- **REQUIRED ACTION**:
From the records below, transcribe only the lines running from the one with "as (o & w' & evs & Hrun & Htr & Hw);" through the one with "(** * CPA 005". Keep both of those end lines.

- **Collected data**:

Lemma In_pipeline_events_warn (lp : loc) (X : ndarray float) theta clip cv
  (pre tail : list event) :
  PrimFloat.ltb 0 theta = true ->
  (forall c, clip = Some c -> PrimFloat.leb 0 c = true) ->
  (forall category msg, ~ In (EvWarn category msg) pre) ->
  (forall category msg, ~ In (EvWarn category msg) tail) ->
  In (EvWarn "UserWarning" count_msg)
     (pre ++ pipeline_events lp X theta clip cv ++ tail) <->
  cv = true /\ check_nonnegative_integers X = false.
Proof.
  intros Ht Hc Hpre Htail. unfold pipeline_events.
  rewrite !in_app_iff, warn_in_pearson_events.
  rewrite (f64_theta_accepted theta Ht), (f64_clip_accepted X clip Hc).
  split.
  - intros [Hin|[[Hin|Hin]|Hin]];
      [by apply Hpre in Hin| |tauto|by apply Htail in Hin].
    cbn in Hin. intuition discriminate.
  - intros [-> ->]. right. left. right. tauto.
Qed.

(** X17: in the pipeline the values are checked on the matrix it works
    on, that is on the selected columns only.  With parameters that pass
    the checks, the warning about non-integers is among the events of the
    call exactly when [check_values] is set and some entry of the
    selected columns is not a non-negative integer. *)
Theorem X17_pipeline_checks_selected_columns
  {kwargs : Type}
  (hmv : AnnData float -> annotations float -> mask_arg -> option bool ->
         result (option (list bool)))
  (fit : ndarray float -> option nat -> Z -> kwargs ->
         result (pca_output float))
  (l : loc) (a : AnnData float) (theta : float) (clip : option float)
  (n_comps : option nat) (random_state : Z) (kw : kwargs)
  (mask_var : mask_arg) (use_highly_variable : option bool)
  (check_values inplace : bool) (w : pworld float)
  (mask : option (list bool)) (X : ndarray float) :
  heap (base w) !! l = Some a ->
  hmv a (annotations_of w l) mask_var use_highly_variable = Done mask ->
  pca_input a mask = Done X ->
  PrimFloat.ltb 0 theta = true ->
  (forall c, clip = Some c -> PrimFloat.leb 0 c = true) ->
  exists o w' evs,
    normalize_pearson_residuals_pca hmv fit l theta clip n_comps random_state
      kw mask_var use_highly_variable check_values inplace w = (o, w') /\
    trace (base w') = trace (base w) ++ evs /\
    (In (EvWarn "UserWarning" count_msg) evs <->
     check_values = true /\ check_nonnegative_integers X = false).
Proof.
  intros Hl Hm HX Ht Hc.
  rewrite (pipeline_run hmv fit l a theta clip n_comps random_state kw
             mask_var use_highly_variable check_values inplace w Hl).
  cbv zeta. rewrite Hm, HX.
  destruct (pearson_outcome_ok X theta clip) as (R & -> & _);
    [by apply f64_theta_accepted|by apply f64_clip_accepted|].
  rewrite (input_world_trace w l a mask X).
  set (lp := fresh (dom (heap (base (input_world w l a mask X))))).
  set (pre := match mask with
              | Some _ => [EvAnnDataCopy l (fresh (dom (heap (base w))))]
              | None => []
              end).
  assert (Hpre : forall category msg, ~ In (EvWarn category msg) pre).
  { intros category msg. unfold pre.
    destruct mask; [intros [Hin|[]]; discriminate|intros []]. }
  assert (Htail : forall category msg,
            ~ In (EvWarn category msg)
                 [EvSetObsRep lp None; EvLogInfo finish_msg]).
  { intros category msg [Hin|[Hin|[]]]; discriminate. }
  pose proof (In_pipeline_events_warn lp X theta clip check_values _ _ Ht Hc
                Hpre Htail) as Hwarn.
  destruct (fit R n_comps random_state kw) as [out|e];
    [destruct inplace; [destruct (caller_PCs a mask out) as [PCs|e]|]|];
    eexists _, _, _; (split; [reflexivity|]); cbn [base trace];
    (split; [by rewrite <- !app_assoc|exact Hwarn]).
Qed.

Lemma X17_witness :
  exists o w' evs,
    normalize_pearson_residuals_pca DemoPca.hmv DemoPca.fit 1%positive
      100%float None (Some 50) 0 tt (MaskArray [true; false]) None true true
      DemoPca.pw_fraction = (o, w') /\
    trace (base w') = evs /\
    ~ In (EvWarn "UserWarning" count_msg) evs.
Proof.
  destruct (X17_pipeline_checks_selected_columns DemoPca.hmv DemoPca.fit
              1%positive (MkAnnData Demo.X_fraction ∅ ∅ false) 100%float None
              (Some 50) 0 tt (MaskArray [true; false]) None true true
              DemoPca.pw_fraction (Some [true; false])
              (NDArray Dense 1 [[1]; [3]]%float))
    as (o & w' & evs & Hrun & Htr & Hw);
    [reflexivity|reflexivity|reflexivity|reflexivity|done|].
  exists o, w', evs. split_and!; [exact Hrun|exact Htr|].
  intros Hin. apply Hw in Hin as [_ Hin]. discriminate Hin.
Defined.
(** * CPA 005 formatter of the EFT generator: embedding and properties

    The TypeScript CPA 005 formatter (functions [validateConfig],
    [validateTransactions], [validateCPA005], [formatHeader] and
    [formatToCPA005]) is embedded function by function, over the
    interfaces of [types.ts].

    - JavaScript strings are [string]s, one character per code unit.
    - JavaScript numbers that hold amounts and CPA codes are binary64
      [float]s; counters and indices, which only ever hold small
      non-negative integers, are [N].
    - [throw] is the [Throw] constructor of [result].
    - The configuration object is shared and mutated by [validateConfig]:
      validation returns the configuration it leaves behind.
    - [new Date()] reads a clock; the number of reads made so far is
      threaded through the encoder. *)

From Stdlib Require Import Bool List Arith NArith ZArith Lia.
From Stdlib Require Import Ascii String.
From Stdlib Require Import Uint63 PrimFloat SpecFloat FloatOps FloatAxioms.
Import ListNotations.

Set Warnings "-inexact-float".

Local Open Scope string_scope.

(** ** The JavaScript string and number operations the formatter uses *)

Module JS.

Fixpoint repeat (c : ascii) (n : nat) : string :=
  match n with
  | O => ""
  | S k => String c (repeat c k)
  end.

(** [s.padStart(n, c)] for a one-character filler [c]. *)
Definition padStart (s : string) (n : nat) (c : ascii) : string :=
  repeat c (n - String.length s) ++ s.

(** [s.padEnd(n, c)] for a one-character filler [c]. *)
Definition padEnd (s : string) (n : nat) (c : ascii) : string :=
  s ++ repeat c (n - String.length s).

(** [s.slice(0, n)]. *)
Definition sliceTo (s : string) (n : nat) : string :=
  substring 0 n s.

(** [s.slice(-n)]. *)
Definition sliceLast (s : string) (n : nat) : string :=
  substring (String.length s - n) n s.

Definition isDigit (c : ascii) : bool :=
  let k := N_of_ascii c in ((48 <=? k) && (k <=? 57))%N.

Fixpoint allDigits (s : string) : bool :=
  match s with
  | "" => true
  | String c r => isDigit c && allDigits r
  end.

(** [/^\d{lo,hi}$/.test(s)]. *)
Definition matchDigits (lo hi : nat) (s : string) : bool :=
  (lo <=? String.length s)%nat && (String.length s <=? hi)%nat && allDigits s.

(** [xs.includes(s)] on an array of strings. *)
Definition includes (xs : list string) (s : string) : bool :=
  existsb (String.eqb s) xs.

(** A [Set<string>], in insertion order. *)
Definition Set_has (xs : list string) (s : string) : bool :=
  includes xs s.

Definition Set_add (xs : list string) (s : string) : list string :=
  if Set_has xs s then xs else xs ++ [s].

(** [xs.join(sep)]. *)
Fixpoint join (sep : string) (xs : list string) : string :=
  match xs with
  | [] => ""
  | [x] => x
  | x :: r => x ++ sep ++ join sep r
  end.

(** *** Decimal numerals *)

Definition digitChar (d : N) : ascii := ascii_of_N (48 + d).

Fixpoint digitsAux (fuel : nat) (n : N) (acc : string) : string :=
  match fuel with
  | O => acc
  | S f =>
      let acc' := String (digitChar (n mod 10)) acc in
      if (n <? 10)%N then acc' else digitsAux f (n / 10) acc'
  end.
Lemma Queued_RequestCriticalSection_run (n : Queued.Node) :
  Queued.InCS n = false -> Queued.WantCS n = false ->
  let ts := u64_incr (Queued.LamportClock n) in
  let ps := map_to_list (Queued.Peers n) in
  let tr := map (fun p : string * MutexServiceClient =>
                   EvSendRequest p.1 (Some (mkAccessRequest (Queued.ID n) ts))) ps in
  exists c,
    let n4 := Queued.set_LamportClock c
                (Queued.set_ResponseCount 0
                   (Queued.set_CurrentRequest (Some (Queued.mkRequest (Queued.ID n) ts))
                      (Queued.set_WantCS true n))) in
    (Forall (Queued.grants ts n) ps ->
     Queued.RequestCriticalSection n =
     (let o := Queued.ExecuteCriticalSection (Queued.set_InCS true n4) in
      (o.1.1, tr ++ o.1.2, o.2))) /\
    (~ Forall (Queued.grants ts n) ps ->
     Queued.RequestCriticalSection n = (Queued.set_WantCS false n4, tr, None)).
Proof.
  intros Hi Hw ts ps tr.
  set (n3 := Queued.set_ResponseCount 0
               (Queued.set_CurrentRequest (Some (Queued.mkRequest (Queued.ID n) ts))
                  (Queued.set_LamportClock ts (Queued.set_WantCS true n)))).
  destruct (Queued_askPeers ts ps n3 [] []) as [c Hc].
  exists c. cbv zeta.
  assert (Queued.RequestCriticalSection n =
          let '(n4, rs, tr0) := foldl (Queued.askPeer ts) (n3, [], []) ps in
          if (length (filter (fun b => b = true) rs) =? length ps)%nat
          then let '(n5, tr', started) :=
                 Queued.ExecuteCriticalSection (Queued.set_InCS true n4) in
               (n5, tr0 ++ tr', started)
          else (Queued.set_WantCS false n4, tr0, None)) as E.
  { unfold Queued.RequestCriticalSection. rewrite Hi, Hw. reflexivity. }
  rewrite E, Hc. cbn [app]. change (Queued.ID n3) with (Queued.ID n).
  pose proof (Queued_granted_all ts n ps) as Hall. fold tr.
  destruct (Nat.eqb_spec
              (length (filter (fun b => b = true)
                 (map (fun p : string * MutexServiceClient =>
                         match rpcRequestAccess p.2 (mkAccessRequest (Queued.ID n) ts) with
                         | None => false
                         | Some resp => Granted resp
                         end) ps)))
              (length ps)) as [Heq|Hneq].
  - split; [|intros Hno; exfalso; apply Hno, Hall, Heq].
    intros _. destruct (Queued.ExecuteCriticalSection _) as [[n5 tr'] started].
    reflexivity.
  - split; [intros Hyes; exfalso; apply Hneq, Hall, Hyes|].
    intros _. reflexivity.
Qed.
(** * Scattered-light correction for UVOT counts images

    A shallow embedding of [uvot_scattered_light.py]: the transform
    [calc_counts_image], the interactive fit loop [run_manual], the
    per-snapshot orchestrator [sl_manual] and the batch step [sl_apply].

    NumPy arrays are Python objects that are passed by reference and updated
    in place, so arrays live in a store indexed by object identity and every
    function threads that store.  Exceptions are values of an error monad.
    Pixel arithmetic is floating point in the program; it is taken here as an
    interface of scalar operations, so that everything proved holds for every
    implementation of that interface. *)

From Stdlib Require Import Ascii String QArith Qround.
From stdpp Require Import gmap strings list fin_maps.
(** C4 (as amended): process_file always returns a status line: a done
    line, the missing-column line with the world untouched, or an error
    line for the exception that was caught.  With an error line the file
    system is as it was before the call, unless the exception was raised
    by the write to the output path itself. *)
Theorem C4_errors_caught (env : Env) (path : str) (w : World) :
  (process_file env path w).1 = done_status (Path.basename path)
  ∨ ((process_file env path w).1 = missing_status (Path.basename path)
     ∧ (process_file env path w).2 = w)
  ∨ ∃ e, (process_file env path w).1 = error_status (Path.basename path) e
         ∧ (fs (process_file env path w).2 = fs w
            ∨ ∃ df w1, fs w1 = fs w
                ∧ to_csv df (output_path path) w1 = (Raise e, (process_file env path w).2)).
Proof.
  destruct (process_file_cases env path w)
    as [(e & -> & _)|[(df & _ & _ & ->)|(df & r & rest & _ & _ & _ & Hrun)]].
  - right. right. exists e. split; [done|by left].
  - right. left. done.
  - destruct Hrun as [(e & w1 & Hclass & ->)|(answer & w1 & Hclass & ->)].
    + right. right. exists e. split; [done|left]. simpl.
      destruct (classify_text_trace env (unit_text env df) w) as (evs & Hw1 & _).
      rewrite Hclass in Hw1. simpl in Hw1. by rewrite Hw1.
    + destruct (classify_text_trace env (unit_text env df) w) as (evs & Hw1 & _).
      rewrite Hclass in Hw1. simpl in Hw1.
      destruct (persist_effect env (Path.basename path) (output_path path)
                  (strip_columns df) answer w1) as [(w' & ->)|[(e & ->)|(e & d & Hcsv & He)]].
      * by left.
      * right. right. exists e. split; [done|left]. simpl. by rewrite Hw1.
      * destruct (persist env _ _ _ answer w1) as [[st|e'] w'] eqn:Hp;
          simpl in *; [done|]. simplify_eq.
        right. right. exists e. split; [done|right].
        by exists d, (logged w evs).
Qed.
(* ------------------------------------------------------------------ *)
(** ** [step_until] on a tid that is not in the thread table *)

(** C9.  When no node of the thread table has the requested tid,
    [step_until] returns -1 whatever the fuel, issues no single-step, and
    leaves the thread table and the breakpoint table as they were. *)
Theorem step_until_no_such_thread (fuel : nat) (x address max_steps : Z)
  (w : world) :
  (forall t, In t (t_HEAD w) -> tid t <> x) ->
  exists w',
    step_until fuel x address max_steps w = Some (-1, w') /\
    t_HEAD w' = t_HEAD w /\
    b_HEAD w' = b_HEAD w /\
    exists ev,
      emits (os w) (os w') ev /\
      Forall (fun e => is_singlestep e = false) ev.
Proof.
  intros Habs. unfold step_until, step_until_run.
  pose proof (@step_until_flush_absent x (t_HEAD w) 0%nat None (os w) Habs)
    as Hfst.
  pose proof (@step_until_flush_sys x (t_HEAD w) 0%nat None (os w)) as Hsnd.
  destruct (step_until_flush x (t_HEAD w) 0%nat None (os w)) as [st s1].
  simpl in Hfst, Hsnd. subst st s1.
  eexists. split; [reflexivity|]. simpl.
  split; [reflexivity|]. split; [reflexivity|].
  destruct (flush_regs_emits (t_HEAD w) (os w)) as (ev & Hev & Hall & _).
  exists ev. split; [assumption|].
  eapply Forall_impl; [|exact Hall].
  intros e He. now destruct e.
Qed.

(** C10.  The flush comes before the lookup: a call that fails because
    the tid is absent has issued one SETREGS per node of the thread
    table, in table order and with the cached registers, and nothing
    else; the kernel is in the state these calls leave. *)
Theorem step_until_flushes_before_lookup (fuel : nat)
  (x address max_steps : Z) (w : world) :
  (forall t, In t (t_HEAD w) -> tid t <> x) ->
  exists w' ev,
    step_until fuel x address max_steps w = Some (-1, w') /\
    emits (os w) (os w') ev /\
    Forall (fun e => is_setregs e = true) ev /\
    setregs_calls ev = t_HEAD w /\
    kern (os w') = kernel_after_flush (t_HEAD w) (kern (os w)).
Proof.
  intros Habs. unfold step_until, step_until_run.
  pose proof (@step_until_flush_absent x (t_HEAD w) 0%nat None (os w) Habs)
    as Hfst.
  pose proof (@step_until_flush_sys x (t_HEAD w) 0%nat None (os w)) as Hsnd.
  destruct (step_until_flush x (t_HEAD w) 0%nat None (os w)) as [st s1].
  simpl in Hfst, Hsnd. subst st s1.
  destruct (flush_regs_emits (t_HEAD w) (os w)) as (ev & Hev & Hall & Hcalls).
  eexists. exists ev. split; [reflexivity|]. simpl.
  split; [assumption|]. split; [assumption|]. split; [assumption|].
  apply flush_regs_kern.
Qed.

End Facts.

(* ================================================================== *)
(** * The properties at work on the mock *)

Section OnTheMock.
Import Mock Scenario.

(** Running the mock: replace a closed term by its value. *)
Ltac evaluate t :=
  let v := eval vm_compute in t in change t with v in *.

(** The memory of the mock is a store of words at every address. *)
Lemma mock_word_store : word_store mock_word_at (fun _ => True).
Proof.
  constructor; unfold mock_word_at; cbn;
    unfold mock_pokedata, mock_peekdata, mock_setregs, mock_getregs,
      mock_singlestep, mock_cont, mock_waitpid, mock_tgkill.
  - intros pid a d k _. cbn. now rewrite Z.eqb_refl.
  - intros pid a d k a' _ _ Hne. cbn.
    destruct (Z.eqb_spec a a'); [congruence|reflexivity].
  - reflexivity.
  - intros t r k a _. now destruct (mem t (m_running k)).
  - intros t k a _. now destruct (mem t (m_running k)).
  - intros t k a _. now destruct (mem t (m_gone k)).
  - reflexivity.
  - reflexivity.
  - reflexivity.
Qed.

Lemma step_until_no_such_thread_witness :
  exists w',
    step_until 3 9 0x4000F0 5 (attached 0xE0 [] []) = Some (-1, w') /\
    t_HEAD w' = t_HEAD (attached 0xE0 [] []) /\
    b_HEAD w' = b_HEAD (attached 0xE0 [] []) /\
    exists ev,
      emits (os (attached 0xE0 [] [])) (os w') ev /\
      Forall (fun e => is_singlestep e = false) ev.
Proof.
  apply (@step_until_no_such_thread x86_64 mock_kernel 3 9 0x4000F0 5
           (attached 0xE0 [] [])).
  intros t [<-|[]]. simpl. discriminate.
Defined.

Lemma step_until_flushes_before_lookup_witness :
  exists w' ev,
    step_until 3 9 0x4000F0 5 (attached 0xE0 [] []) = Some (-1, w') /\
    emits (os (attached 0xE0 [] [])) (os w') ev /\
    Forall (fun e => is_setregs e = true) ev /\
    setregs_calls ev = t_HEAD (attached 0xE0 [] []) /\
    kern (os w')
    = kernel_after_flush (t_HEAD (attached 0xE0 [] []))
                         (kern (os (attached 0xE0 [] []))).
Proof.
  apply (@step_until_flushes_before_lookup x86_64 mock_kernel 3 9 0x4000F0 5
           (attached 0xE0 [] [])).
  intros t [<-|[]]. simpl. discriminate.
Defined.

- **EXPECTED OUTPUT**:
    as (o & w' & evs & Hrun & Htr & Hw);
    [reflexivity|reflexivity|reflexivity|reflexivity|done|].
  exists o, w', evs. split_and!; [exact Hrun|exact Htr|].
  intros Hin. apply Hw in Hin as [_ Hin]. discriminate Hin.
Defined.
(** * CPA 005 formatter of the EFT generator: embedding and properties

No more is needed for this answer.